*** Opening of DATASET RECORDS ***

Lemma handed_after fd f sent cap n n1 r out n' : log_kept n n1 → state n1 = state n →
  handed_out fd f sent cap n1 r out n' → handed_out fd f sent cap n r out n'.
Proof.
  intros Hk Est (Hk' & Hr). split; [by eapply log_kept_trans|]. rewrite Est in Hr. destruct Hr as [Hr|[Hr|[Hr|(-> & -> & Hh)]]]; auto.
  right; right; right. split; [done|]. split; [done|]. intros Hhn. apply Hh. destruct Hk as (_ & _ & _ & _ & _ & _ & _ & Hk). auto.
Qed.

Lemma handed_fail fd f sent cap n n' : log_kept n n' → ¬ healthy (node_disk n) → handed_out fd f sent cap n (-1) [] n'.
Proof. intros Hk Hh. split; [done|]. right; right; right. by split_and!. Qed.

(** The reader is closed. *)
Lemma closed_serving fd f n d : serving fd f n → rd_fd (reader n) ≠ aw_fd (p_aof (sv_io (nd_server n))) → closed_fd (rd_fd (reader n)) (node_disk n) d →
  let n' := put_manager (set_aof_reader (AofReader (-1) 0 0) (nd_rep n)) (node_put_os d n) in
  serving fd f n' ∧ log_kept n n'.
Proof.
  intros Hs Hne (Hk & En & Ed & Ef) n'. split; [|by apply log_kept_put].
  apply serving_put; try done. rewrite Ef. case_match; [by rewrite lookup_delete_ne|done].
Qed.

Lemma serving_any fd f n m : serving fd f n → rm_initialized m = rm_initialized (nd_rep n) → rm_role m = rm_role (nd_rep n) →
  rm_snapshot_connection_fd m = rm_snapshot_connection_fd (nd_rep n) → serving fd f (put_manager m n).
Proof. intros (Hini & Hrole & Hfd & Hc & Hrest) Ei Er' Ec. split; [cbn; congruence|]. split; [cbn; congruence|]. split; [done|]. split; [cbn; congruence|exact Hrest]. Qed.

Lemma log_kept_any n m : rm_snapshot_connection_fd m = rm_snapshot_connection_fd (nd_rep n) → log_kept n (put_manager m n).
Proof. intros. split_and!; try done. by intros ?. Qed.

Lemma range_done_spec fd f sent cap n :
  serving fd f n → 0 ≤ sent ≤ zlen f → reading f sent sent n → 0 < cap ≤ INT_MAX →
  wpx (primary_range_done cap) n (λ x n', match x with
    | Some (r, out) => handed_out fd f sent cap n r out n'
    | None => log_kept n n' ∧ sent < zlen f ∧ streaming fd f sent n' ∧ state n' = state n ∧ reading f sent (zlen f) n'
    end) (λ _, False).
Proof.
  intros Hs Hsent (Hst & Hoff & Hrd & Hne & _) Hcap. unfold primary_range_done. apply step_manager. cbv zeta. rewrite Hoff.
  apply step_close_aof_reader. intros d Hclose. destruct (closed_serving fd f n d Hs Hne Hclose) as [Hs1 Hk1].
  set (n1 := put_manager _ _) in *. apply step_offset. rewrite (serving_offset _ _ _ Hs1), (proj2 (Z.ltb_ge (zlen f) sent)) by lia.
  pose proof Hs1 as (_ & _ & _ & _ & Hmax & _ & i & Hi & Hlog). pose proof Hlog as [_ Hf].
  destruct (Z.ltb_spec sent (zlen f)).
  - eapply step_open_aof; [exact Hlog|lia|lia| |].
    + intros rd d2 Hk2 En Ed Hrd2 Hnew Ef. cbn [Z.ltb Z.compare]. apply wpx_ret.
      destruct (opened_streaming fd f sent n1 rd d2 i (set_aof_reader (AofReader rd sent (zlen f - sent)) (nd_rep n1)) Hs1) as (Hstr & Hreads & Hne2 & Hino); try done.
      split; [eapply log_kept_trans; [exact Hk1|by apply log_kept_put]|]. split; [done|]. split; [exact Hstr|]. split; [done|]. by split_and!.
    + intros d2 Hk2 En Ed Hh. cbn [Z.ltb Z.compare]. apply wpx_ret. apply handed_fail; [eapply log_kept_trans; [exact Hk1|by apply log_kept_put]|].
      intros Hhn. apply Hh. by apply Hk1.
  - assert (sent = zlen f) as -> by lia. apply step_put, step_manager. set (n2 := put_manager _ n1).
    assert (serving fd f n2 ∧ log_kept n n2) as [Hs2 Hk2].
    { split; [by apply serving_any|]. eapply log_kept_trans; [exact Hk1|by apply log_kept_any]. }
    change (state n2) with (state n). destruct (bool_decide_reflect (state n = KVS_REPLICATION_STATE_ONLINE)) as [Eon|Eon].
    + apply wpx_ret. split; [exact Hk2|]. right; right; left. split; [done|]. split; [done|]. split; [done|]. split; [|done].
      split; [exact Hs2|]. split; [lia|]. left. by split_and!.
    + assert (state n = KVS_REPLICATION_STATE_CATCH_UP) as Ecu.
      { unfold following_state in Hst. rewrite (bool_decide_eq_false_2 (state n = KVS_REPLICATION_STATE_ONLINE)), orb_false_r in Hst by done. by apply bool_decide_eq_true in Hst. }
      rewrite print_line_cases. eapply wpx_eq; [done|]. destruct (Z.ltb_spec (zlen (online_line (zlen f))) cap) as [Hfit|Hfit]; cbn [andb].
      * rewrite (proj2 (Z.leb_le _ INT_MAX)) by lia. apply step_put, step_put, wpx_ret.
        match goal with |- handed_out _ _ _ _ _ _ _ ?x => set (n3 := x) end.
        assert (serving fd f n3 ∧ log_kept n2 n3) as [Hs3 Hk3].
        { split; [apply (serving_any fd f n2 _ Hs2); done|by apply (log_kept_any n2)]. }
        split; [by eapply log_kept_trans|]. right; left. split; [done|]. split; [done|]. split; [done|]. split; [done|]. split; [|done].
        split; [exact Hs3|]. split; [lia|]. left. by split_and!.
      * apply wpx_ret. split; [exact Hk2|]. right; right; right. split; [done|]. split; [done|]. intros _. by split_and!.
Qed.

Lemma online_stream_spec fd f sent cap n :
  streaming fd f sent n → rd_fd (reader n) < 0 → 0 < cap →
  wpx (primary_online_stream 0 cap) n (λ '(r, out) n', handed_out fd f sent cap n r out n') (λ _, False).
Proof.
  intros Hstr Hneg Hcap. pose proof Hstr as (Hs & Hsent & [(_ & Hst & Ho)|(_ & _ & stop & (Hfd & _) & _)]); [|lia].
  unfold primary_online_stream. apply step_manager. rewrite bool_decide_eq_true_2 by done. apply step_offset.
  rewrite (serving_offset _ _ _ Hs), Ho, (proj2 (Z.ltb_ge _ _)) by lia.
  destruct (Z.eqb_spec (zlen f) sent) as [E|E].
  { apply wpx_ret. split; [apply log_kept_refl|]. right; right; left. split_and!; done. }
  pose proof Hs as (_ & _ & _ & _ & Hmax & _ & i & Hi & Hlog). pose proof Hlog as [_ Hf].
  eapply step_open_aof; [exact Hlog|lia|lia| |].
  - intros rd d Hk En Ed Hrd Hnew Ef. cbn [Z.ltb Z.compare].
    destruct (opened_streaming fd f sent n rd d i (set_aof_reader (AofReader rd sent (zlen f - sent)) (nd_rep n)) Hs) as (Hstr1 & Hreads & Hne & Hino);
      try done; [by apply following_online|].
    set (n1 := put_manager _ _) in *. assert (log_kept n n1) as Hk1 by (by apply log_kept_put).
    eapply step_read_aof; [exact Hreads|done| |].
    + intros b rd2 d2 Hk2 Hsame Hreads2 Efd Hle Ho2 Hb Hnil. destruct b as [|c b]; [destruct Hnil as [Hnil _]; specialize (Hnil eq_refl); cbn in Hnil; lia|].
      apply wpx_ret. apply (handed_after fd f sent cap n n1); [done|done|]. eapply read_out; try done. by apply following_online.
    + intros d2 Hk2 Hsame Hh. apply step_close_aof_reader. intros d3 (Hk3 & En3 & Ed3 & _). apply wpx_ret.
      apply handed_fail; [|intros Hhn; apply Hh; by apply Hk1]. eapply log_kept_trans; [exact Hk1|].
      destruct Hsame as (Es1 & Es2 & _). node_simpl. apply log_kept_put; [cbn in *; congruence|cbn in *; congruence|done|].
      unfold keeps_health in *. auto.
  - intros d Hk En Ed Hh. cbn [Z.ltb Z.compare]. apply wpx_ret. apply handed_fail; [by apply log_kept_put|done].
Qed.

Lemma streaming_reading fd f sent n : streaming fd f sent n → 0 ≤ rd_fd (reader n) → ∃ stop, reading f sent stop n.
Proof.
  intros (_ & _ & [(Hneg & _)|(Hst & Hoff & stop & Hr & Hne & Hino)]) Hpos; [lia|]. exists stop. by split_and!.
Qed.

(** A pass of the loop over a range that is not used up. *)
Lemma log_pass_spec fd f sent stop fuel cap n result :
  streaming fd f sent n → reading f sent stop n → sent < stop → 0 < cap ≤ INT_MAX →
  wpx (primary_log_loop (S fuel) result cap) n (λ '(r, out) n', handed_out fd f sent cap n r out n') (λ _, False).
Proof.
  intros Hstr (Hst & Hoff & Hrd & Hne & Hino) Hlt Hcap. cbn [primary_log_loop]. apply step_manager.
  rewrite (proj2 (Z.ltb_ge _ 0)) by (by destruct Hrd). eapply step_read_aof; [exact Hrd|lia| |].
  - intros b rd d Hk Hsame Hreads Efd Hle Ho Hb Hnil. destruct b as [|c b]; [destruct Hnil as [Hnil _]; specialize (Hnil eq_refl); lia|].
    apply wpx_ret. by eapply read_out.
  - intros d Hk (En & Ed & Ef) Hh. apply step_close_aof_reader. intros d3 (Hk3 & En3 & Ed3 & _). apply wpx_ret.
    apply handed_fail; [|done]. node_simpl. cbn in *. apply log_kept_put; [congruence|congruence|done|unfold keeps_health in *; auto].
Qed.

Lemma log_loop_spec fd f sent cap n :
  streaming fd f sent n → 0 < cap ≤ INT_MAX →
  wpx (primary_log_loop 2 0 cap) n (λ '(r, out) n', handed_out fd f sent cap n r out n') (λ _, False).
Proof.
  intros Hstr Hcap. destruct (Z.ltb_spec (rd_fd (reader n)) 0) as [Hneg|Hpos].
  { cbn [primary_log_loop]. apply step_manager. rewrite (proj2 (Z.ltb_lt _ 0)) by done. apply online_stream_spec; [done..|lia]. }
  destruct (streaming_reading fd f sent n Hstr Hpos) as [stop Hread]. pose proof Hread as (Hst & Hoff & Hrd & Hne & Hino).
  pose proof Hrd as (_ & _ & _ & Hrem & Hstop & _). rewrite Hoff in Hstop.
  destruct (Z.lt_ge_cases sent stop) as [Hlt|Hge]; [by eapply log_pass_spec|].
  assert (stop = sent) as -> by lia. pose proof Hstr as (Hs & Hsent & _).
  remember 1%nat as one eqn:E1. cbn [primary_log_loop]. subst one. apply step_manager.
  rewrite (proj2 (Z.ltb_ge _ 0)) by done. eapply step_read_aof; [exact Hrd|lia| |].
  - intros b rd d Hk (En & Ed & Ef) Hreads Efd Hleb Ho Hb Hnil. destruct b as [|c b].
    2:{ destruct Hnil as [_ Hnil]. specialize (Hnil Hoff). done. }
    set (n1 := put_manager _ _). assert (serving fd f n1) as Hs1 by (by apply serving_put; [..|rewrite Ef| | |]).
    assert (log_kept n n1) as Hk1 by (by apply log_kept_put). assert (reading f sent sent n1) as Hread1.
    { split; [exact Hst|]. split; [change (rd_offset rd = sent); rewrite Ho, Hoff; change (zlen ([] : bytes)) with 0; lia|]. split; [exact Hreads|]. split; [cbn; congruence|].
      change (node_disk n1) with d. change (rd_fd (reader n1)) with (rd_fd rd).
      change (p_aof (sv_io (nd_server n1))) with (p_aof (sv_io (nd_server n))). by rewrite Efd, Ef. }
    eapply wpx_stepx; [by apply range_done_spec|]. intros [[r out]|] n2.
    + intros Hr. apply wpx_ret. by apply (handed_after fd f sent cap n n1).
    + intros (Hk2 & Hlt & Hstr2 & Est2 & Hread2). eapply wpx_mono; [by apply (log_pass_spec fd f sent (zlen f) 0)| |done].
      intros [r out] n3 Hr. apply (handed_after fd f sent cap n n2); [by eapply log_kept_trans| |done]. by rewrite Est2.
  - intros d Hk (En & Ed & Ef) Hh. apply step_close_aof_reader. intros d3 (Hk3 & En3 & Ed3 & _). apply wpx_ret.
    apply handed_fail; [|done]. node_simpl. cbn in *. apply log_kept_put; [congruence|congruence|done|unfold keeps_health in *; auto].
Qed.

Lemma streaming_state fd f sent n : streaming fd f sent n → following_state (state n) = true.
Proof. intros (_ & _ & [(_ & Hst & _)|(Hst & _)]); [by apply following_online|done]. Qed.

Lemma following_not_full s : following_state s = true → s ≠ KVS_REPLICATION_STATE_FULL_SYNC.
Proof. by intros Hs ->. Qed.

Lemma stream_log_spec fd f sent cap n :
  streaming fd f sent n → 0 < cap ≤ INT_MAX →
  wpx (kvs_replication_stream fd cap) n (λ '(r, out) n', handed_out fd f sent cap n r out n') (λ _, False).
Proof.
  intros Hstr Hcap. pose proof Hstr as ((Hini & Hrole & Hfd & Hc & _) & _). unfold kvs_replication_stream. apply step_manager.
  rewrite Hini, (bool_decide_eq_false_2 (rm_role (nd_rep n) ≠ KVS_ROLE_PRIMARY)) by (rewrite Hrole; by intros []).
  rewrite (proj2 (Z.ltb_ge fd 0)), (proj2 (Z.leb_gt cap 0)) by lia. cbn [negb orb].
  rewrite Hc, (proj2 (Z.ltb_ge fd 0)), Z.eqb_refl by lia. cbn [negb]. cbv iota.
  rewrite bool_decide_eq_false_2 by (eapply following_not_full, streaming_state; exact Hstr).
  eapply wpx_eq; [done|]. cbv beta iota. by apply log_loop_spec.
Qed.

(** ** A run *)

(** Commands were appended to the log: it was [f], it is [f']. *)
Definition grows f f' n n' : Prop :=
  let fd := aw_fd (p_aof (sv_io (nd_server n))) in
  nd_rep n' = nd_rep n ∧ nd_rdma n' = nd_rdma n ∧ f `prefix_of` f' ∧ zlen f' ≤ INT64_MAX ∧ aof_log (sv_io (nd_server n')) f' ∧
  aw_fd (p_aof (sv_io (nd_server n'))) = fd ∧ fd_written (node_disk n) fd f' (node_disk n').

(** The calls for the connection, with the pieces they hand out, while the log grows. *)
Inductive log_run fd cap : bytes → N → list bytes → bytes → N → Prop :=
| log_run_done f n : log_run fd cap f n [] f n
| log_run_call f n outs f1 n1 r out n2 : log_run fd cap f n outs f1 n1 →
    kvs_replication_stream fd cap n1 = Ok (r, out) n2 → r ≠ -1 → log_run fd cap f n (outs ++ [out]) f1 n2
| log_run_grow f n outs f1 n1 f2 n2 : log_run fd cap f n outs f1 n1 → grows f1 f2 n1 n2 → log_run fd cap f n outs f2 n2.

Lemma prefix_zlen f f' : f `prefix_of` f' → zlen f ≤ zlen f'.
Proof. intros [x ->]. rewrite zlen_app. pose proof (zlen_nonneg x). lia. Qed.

*** Close of DATASET RECORDS ***

- TO DO: After locating the line holding "try done; [by apply following_online|]." above, output exactly that line and every line after it through the line holding "apply handed_fail; [|intros". Include nothing else.

- YOUR RESPONSE:
      try done; [by apply following_online|].
    set (n1 := put_manager _ _) in *. assert (log_kept n n1) as Hk1 by (by apply log_kept_put).
    eapply step_read_aof; [exact Hreads|done| |].
    + intros b rd2 d2 Hk2 Hsame Hreads2 Efd Hle Ho2 Hb Hnil. destruct b as [|c b]; [destruct Hnil as [Hnil _]; specialize (Hnil eq_refl); cbn in Hnil; lia|].
      apply wpx_ret. apply (handed_after fd f sent cap n n1); [done|done|]. eapply read_out; try done. by apply following_online.
    + intros d2 Hk2 Hsame Hh. apply step_close_aof_reader. intros d3 (Hk3 & En3 & Ed3 & _). apply wpx_ret.
      apply handed_fail; [|intros Hhn; apply Hh; by apply Hk1]. eapply log_kept_trans; [exact Hk1|].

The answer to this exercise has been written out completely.